Der mutmaßliche Mörder Lee Harvey Oswald verbrachte die Nacht vor dem Anschlag auf den US-Präsidenten in einem unscheinbaren Haus. Zum 50. Jahrestag eröffnet es als Museum.

Irving. In dem kleinen Hause in Irving, einem Vorort von Dallas, sieht alles genauso aus wie am 22. November 1963: In der Küche liegen die Babyfläschchen und das Abtropfgestell auf der Arbeitsplatte, im Wohnzimmer die verstreuten Spielsachen. Und in der Garage liegt aufgerollt die Decke, in der Lee Harvey Oswald das Gewehr aufbewahrte, mit dem er vor 50 Jahren mutmaßlich US-Präsident John F. Kennedy erschoss.

Das Haus mit den zwei Schlafzimmern gehörte einst Ruth Paine, einer Freundin von Oswalds russischer Ehefrau. Sie lud Marina Oswald nach der Trennung von ihrem Mann ein, mit ihren beiden kleinen Töchtern bei ihr zu wohnen.

Zum Jahrestag der Ermordung Kennedys ist das Gebäude, das die Stadt nun als Ruth Paine House Museum betreibt, erstmals der Öffentlichkeit zugänglich.

„Die ganze Geschichte ist heute irgendwie gewaltig“, erklärt der Archivar von Irving, Kevin Kendro. „Es begann hier in einem kleinen Haus, in dem gewöhnliche Dinge geschahen.“ Am Abend vor Kennedys Ermordung kam Oswald überraschend zu Besuch.
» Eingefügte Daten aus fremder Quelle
(** A 32-bit number survives being printed and read: [snprintf] with [%d]
    into a buffer of 12 bytes or more leaves a string there from which [atoi]
    gives the number back, for every [int], the least one included. *)
Theorem print_then_atoi string_at m buf len n :
  0 ≤ buf → 12 ≤ len < 2 ^ 32 → buf + len ≤ msize m → - 2 ^ 31 ≤ n < 2 ^ 31 →
  ∃ m' t, vsnprintf string_at buf len (chars "%d") [Word (u32 n)] m = Done (Z.of_nat (length t), m') ∧
    cstr m' buf t ∧ atoi t = n.
Proof.
  intros Hb Hl Hm Hn.
  assert (Ei : i32 (u32 (u32 n)) = n).
  { rewrite (u32_small (u32 n)) by apply u32_range. unfold i32, u32. rewrite Z.add_mod_idemp_l, Z.mod_small by lia. lia. }
  pose proof (vprintf_items string_at [Conv (mk_flags false false false 0 INTSZ) Cd] [Word (u32 n)] (decimal n) []) as E.
  pose proof (decimal_length n Hn) as Hlen.
  specialize (E ltac:(apply Forall_singleton; cbn; lia)). cbn [app] in E. change (concat _) with (chars "%d") in E.
  assert (Er : render string_at [Conv (mk_flags false false false 0 INTSZ) Cd] [Word (u32 n)] = Some (decimal n)).
  { cbn [render render_item render_conv signed_arg word_arg fl_size mbind option_bind]. rewrite Ei.
    rewrite (proj2 (Z.eqb_neq n _)) by lia. cbn [mbind option_bind]. rewrite app_nil_r. unfold padded, field, decimal.
    cbn [fl_width fl_left fl_fill fl_zero]. rewrite Z2Nat.nonpos by lia. done. }
  specialize (E Er). rewrite i32_small in E by lia.
  pose proof (vsnprintf_run string_at (chars "%d") [Word (u32 n)] m buf len Hb ltac:(lia) Hm) as H. rewrite E in H.
  destruct H as (m' & Ev & W). rewrite (proj2 (Z.eqb_neq len 0)), take_ge in W by lia.
  exists m', (decimal n). split; [done|]. split; [|by apply atoi_decimal].
  eapply written_cstr; [done| |exact W]. unfold decimal. apply Forall_app. split; [by destruct (n <? 0); repeat constructor|].
  destruct (numeral_ok 10 (Z.abs n)) as (_ & Fd & _); [lia|lia|].
  eapply Forall_impl; [exact Fd|]. intros c (d & Hd & ->). pose proof (digit_char_range d Hd). lia.
Qed.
Normalerweise sah er seine Familie nur an den Wochenenden. Als er am Morgen des 22. Novembers wieder ging, hatte er den Ermittlern zufolge ein in braunes Papier eingewickeltes Paket dabei, in dem sich das zerlegte Gewehr befand.

An dem Tag wuschen Marina Oswald und Ruth Paine die Wäsche und kümmerten sich wie immer um ihre Kinder, während sie sich im Fernsehen Berichte über den Besuch des Präsidenten in Dallas anschauten. Einige Stunden nach dem Attentat „klopfte die Polizei an ihre Tür, und ihre Leben änderten sich danach für immer“, erklärte Kendro. Ruth Paine ist heute 81 Jahre alt und lebt in Kalifornien. Sie besuchte am Montag ihr altes Haus und sagte, die restaurierten Zimmer und besonders die alte Waschmaschine hätten sie zu Tränen gerührt. „Wir haben viel Zeit mit Wäschewaschen verbracht“, erinnerte sie sich an die Zeit mit ihrer Freundin, die sie im Februar 1963 kennenlernte.
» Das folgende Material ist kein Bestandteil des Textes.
(* ===== verification/ThreadsHeap.v ===== *)
(** * The blocks of threads and arrays

    Which block of the kernel heap belongs to whom: a thread owns its
    structure, its name and its stack, a process and the list of processors the
    cells of their arrays.  No block has two owners, so freeing a thread frees
    nothing else. *)

From stdpp Require Import base numbers list gmap fin_maps fin_sets sets strings.
From Stdlib Require Import ZArith Lia.
From S2P Require Import Prelude KernelHeap Array Wchan Spinlock Threads ThreadsRun.

Open Scope Z_scope.
Open Scope kernel_scope.

Inductive owner := OThread (t : Z) | OProc (p : Z) | OCpus.
#[global] Instance owner_eq_dec : EqDecision owner.
Proof. solve_decision. Defined.

Definition thread_blocks (bl : gmap Z owner) (t : Z) (th : thread) : Prop :=
  bl !! t = Some (OThread t) ∧ bl !! (t_name th).1 = Some (OThread t) ∧ t ≠ (t_name th).1 ∧
  ∀ st, t_stack th = Some st → bl !! st = Some (OThread t) ∧ st ≠ t ∧ st ≠ (t_name th).1.

Definition array_blocks (bl : gmap Z owner) (o : owner) (a : array) : Prop :=
  arr_wf a ∧ ∀ b, arr_ptr a = Some b → bl !! b = Some o.

Section Blocks.
Context {H : Type} {HH : KernelHeap H}.
Implicit Types (bl : gmap Z owner) (h : H) (T : gmap Z thread) (a : array) (P : gmap Z tproc).

Record hinv bl h T a P : Prop := {
  ho_ok : heap_ok h;
  ho_alloc : ∀ b o, bl !! b = Some o → b ∈ allocated h;
  ho_thread : ∀ t th, T !! t = Some th → thread_blocks bl t th;
  ho_proc : ∀ p x, P !! p = Some x → array_blocks bl (OProc p) (p_threads x);
  ho_cpus : array_blocks bl OCpus a;
}.

(** What other owners have is theirs still. *)
Definition keeps bl bl' o : Prop := ∀ b o', o' ≠ o → bl !! b = Some o' → bl' !! b = Some o'.

Lemma thread_blocks_keep bl bl' o t th :
  thread_blocks bl t th → keeps bl bl' o → o ≠ OThread t → thread_blocks bl' t th.
Proof.
  intros (H1 & H2 & H3 & H4) Hk Ho. split_and!; [by apply Hk|by apply Hk|done|].
  intros st Hst. destruct (H4 st Hst) as (? & ? & ?). split_and!; [by apply Hk|done..].
Qed.
Lemma array_blocks_keep bl bl' o o' a :
  array_blocks bl o' a → keeps bl bl' o → o' ≠ o → array_blocks bl' o' a.
Proof. intros [H1 H2] Hk Ho. split; [done|]. intros b Hb. apply Hk; [done|]. by apply H2. Qed.

(** The heap changes for one owner. *)
Lemma hinv_owner bl bl' h h' T T' a a' P P' o :
  hinv bl h T a P → keeps bl bl' o → heap_ok h' → (∀ b o, bl' !! b = Some o → b ∈ allocated h') →
  (∀ t th, T' !! t = Some th → T !! t = Some th ∧ o ≠ OThread t ∨ thread_blocks bl' t th) →
  (∀ p x, P' !! p = Some x → P !! p = Some x ∧ o ≠ OProc p ∨ array_blocks bl' (OProc p) (p_threads x)) →
  (a' = a ∧ o ≠ OCpus ∨ array_blocks bl' OCpus a') → hinv bl' h' T' a' P'.
Proof.
  intros [H1 H2 H3 H4 H5] Hk Hok Hal HT HP Ha. split; try done.
  - intros t th Ht. destruct (HT t th Ht) as [[Ht' Ho]|]; [|done]. apply (thread_blocks_keep bl _ o); [by apply H3|done|done].
  - intros p x Hp. destruct (HP p x Hp) as [[Hp' Ho]|]; [|done]. apply (array_blocks_keep bl _ o); [by apply H4|done|congruence].
  - destruct Ha as [[-> Ho]|]; [|done]. apply (array_blocks_keep bl _ o); [done..|congruence].
Qed.

(** Fields of a thread that are no blocks, and locks of processes. *)
Lemma hinv_thread bl h T a P t th th' :
  hinv bl h T a P → T !! t = Some th → t_name th' = t_name th → t_stack th' = t_stack th →
  hinv bl h (<[t := th']> T) a P.
Proof.
  intros [H1 H2 H3 H4 H5] Ht E1 E2. split; try done. intros u thu Hu. destruct (decide (u = t)) as [->|Hne].
  - rewrite lookup_insert_eq in Hu. injection Hu as <-. unfold thread_blocks. rewrite E1, E2. by apply H3.
  - rewrite lookup_insert_ne in Hu by done. by apply H3.
Qed.
Lemma hinv_plock bl h T a P p x l :
  hinv bl h T a P → P !! p = Some x → hinv bl h T a (<[p := Tproc (p_threads x) l]> P).
Proof.
  intros [H1 H2 H3 H4 H5] Hp. split; try done. intros q y Hq. destruct (decide (q = p)) as [->|Hne].
  - rewrite lookup_insert_eq in Hq. injection Hq as <-. exact (H4 p x Hp).
  - rewrite lookup_insert_ne in Hq by done. by apply H4.
Qed.

(** A new block. *)
Lemma keeps_fresh bl h b o : (∀ b o, bl !! b = Some o → b ∈ allocated h) → b ∉ allocated h → keeps bl (<[b := o]> bl) o.
Proof.
  intros Hal Hb c o' Ho Hc. destruct (decide (c = b)) as [->|Hne]; [by apply Hal in Hc|]. by rewrite lookup_insert_ne.
Qed.
Lemma alloc_fresh bl (h h' : H) b o :
  (∀ b o, bl !! b = Some o → b ∈ allocated h) → allocated h' = {[b]} ∪ allocated h →
  ∀ c o', <[b := o]> bl !! c = Some o' → c ∈ allocated h'.
Proof.
  intros Hal Ha c o' Hc. rewrite Ha. destruct (decide (c = b)) as [->|Hne]; [set_solver|].
  rewrite lookup_insert_ne in Hc by done. apply Hal in Hc. set_solver.
Qed.

(** An array has moved to another block. *)
Lemma array_moved bl h h' o a a' :
  (∀ b o, bl !! b = Some o → b ∈ allocated h) → array_blocks bl o a → arr_inv h' a' →
  allocated h' ∖ own a' = allocated h ∖ own a →
  ∃ bl', keeps bl bl' o ∧ (∀ b o, bl' !! b = Some o → b ∈ allocated h') ∧ array_blocks bl' o a' ∧
         (∀ b, own a' = own a → bl' !! b = bl !! b).
Proof.
  intros Hal [Hwf Hp] (Hok' & Hwf' & Hown') Hall. destruct (decide (own a' = own a)) as [E|Hne].
  - assert (Hpp : arr_ptr a' = arr_ptr a).
    { unfold own in E. destruct (arr_ptr a) as [b|], (arr_ptr a') as [b'|]; try done; [f_equal|..]; set_solver. }
    exists bl. split_and!; [by intros b o'| |split; [done|by rewrite Hpp]|done].
    intros b o' Hb. apply Hal in Hb. destruct (decide (b ∈ own a)); set_solver.
  - exists (match arr_ptr a' with
            | Some b => <[b := o]> (filter (λ '(_, o'), o' ≠ o) bl)
            | None => filter (λ '(_, o'), o' ≠ o) bl
            end).
    assert (Hout : ∀ b o', o' ≠ o → bl !! b = Some o' → b ∈ allocated h ∖ own a).
    { intros b o' Ho Hb. apply elem_of_difference. split; [by eapply Hal|]. unfold own.
      destruct (arr_ptr a) as [c|] eqn:Ec; [|set_solver]. intros ->%elem_of_singleton.
      specialize (Hp c eq_refl). congruence. }
    assert (Hnew : ∀ b, arr_ptr a' = Some b → ∀ o', o' ≠ o → bl !! b ≠ Some o').
    { intros b Hb o' Ho Hbl. apply Hout in Hbl; [|done]. rewrite <-Hall in Hbl. unfold own in Hbl at 1. rewrite Hb in Hbl. set_solver. }
    split_and!.
    + intros b o' Ho Hb. destruct (arr_ptr a') as [c|].
      * destruct (decide (b = c)) as [->|]; [by destruct (Hnew c eq_refl o')|]. rewrite lookup_insert_ne by done.
        by apply map_lookup_filter_Some.
      * by apply map_lookup_filter_Some.
    + intros b o' Hb. assert (Hcase : (arr_ptr a' = Some b) ∨ (bl !! b = Some o' ∧ o' ≠ o)).
      { destruct (arr_ptr a') as [c|].
        - destruct (decide (b = c)) as [->|]; [by left|]. rewrite lookup_insert_ne in Hb by done.
          apply map_lookup_filter_Some in Hb. by right.
        - apply map_lookup_filter_Some in Hb. by right. }
      destruct Hcase as [Hb'|[Hb' Ho]].
      * unfold own in Hown'. rewrite Hb' in Hown'. set_solver.
      * apply Hout in Hb'; [|done]. rewrite <-Hall in Hb'. set_solver.
    + split; [done|]. intros b ->. by rewrite lookup_insert_eq.
    + intros b E. done.
Qed.

(** Freeing the blocks of a thread. *)
Lemma hinv_destroy bl h T a P t th :
  hinv bl h T a P → T !! t = Some th →
  ∃ h1 h2 h3, kfree (t_stack th) h = Done (tt, h1) ∧ kfree (Some (t_name th).1) h1 = Done (tt, h2) ∧
    kfree (Some t) h2 = Done (tt, h3) ∧ ∃ bl', hinv bl' h3 (delete t T) a P.
Proof.
  intros Hinv Ht. pose proof Hinv as [H1 H2 H3 H4 H5]. destruct (H3 _ _ Ht) as (B1 & B2 & B3 & B4).
  set (n := (t_name th).1) in *.
  assert (∃ h1, kfree (t_stack th) h = Done (tt, h1) ∧ heap_ok h1 ∧
    ∀ b, b ∈ allocated h → t_stack th ≠ Some b → b ∈ allocated h1) as (h1 & E1 & Hok1 & Ha1).
  { destruct (t_stack th) as [st|] eqn:Est.
    - destruct (kfree_some h st H1) as (h1 & ? & ? & Ha); [by eapply H2, B4|]. exists h1. split_and!; [done..|]. set_solver.
    - exists h. rewrite kfree_null. by split_and!. }
  assert (Hn1 : n ∈ allocated h1) by (apply Ha1; [by eapply H2|]; intros E; by destruct (B4 _ E) as (_ & _ & ?)).
  destruct (kfree_some h1 n Hok1 Hn1) as (h2 & E2 & Hok2 & Ha2).
  assert (Ht2 : t ∈ allocated h2).
  { rewrite Ha2. apply elem_of_difference. split; [|set_solver]. apply Ha1; [by eapply H2|]. intros E. by destruct (B4 _ E) as (_ & ? & _). }
  destruct (kfree_some h2 t Hok2 Ht2) as (h3 & E3 & Hok3 & Ha3).
  exists h1, h2, h3. split_and!; [done..|]. exists (filter (λ '(_, o), o ≠ OThread t) bl).
  apply (hinv_owner bl _ h _ T _ a _ P _ (OThread t)); try done.
  - intros b o Ho Hb. by apply map_lookup_filter_Some.
  - intros b o [Hb Ho]%map_lookup_filter_Some. rewrite Ha3, Ha2. assert (b ≠ t ∧ b ≠ n) by (split; intros ->; congruence).
    apply elem_of_difference. split; [apply elem_of_difference; split; [|set_solver]|set_solver].
    apply Ha1; [by eapply H2|]. intros E. destruct (B4 _ E) as (? & _ & _). congruence.
  - intros u thu [Hne Hu]%lookup_delete_Some. left. split; [done|congruence].
  - intros p x Hp. left. split; [done|congruence].
  - by left.
Qed.
End Blocks.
Das 116 Quadratmeter große Haus versetzt die Besucher zurück in eine alte Zeit. In einigen Räumen zeigen Projektionen auf Glaswänden Schauspieler, die Szenen von damals nachstellen. So ist zu sehen, wie ein Polizist zunächst Paine fragt, ob Lee Harvey Oswald eine Waffe besitze. Sie verneint und übersetzt die Frage dann für Marina ins Russische. Paine ist bestürzt, als Marina angibt, ihr Mann habe eine Waffe und bewahre sie unter einer Decke in der Garage auf.

Paine lebte bis 1966 in dem Haus. Danach wechselte es mehrfach den Besitzer, bevor die Stadt es 2009 schließlich kaufte. Nachdem der Vertrag mit dem Mieter 2011 ausgelaufen war, begann die Stadt mit der Restaurierung des Gebäudes. Mitarbeiter sichteten Hunderte Fotos: von Paine, aus Zeitschriften und von der Untersuchungskommission, die zum Anschlag auf den Präsidenten ermittelte. Sie suchten Einrichtungsgegenstände, die denen auf den Bildern möglichst ähnlich sehen sollten.

Die Einbauküche aus faserigem Kiefernholz blieb über die Jahrzehnte unverändert. Und ein Original-Stück wurde zurück ins Haus gebracht: die Lautsprecherboxen, die Paines Ehemann gehörten. Von ihm hatte sie sich zu dem Zeitpunkt, als Marina Oswald einzog, schon im Einvernehmen getrennt.

Die Besuchertouren beginnen in der Bibliothek von Irving, wo unter anderem Interviews mit Paine gezeigt werden. Auch Dokumente sind ausgestellt, darunter ein Brief von Ruth Paine, die Marina Oswald zum Abendessen einlädt. Danach fahren die Besucher mit einem Kleinbus zum nahegelegenen Haus. Eine große Eiche steht noch in dem Vorgarten, unter der Lee Harvey Oswald mit seiner 21 Monate alten Tochter June spielte – am Abend vor der Ermordung Kennedys.